== Segment start ==

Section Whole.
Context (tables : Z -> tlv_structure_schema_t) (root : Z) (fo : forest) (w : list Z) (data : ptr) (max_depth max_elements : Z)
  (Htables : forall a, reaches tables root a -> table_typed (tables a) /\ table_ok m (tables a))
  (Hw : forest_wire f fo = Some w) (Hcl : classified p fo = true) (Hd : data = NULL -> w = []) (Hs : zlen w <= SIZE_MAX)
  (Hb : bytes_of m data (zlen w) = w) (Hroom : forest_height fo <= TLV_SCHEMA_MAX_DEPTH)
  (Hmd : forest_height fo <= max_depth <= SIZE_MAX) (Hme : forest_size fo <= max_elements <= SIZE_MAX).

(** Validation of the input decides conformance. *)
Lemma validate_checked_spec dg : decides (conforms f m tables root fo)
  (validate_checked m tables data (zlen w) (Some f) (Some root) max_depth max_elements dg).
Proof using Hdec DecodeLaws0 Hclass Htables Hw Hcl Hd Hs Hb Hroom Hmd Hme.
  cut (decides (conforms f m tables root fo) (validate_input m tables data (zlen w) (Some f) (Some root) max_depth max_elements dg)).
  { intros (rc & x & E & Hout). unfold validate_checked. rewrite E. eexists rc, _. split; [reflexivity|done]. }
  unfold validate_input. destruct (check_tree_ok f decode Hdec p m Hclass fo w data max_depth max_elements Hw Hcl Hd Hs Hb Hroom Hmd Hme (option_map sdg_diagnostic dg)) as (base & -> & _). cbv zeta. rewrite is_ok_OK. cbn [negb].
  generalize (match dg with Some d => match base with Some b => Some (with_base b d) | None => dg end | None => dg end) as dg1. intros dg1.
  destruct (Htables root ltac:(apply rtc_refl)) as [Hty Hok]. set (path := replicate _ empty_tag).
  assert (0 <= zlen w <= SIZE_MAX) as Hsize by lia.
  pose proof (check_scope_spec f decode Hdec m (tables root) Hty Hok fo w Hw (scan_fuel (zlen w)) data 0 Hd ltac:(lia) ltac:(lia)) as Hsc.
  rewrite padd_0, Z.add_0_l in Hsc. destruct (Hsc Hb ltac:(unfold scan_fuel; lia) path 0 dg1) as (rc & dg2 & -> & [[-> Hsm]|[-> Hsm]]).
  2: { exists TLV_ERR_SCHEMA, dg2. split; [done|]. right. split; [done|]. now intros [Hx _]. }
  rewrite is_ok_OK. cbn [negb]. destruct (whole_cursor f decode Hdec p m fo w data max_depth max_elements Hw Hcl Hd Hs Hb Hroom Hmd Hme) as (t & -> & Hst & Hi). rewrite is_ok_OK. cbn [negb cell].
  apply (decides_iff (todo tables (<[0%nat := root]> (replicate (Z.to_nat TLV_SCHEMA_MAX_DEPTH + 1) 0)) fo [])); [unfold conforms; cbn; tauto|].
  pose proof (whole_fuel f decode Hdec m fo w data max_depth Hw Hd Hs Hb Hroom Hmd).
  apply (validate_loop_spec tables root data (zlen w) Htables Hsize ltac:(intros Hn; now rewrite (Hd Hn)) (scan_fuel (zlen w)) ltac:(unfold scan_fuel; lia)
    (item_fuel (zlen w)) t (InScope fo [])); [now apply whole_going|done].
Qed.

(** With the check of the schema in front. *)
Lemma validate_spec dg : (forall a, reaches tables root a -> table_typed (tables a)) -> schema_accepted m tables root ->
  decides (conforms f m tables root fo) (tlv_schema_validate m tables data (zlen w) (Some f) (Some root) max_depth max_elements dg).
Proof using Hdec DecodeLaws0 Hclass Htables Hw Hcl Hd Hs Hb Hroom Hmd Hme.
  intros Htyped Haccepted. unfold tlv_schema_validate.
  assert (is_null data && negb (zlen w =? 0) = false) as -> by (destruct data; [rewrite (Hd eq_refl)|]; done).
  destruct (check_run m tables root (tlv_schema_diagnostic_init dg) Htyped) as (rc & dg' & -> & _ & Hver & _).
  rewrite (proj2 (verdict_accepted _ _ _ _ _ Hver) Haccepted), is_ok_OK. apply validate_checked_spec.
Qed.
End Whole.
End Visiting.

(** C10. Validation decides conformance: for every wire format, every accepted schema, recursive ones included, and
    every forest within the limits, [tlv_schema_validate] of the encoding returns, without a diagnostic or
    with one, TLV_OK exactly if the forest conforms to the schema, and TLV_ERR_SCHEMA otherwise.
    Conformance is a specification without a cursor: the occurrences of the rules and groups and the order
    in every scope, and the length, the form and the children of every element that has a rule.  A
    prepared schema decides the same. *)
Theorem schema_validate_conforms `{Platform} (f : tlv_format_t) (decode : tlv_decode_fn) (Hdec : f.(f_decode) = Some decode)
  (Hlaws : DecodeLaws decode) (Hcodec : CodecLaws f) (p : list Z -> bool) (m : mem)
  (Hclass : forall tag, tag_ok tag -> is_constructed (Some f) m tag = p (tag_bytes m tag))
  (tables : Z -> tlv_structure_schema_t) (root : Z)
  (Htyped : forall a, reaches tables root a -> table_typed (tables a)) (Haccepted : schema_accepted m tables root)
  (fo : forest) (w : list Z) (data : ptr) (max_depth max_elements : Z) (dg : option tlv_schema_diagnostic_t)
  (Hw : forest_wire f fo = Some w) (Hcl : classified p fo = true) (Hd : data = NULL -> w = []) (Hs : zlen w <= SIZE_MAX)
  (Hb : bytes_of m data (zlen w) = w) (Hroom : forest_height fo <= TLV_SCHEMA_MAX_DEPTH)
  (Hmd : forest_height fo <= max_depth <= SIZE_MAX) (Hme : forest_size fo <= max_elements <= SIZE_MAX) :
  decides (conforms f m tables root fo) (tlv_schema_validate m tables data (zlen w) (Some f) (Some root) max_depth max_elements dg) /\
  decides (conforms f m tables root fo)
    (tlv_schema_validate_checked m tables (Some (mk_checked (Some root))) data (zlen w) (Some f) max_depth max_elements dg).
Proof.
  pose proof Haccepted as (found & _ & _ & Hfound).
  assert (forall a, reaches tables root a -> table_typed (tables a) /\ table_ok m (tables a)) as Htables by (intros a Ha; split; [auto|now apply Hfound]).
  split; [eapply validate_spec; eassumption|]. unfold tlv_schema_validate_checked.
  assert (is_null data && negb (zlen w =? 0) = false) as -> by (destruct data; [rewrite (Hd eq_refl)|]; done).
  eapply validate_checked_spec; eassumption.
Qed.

== Segment end ==

=== Task goal ===
Given the records above, restate word for word only the lines starting at the one with "Lemma validate_spec dg" and ending at the one with "prepared schema decides the same. *)".

=== Answer section ===
Lemma validate_spec dg : (forall a, reaches tables root a -> table_typed (tables a)) -> schema_accepted m tables root ->
  decides (conforms f m tables root fo) (tlv_schema_validate m tables data (zlen w) (Some f) (Some root) max_depth max_elements dg).
Proof using Hdec DecodeLaws0 Hclass Htables Hw Hcl Hd Hs Hb Hroom Hmd Hme.
  intros Htyped Haccepted. unfold tlv_schema_validate.
  assert (is_null data && negb (zlen w =? 0) = false) as -> by (destruct data; [rewrite (Hd eq_refl)|]; done).
  destruct (check_run m tables root (tlv_schema_diagnostic_init dg) Htyped) as (rc & dg' & -> & _ & Hver & _).
  rewrite (proj2 (verdict_accepted _ _ _ _ _ Hver) Haccepted), is_ok_OK. apply validate_checked_spec.
Qed.
End Whole.
End Visiting.

(** C10. Validation decides conformance: for every wire format, every accepted schema, recursive ones included, and
    every forest within the limits, [tlv_schema_validate] of the encoding returns, without a diagnostic or
    with one, TLV_OK exactly if the forest conforms to the schema, and TLV_ERR_SCHEMA otherwise.
    Conformance is a specification without a cursor: the occurrences of the rules and groups and the order
    in every scope, and the length, the form and the children of every element that has a rule.  A
    prepared schema decides the same. *)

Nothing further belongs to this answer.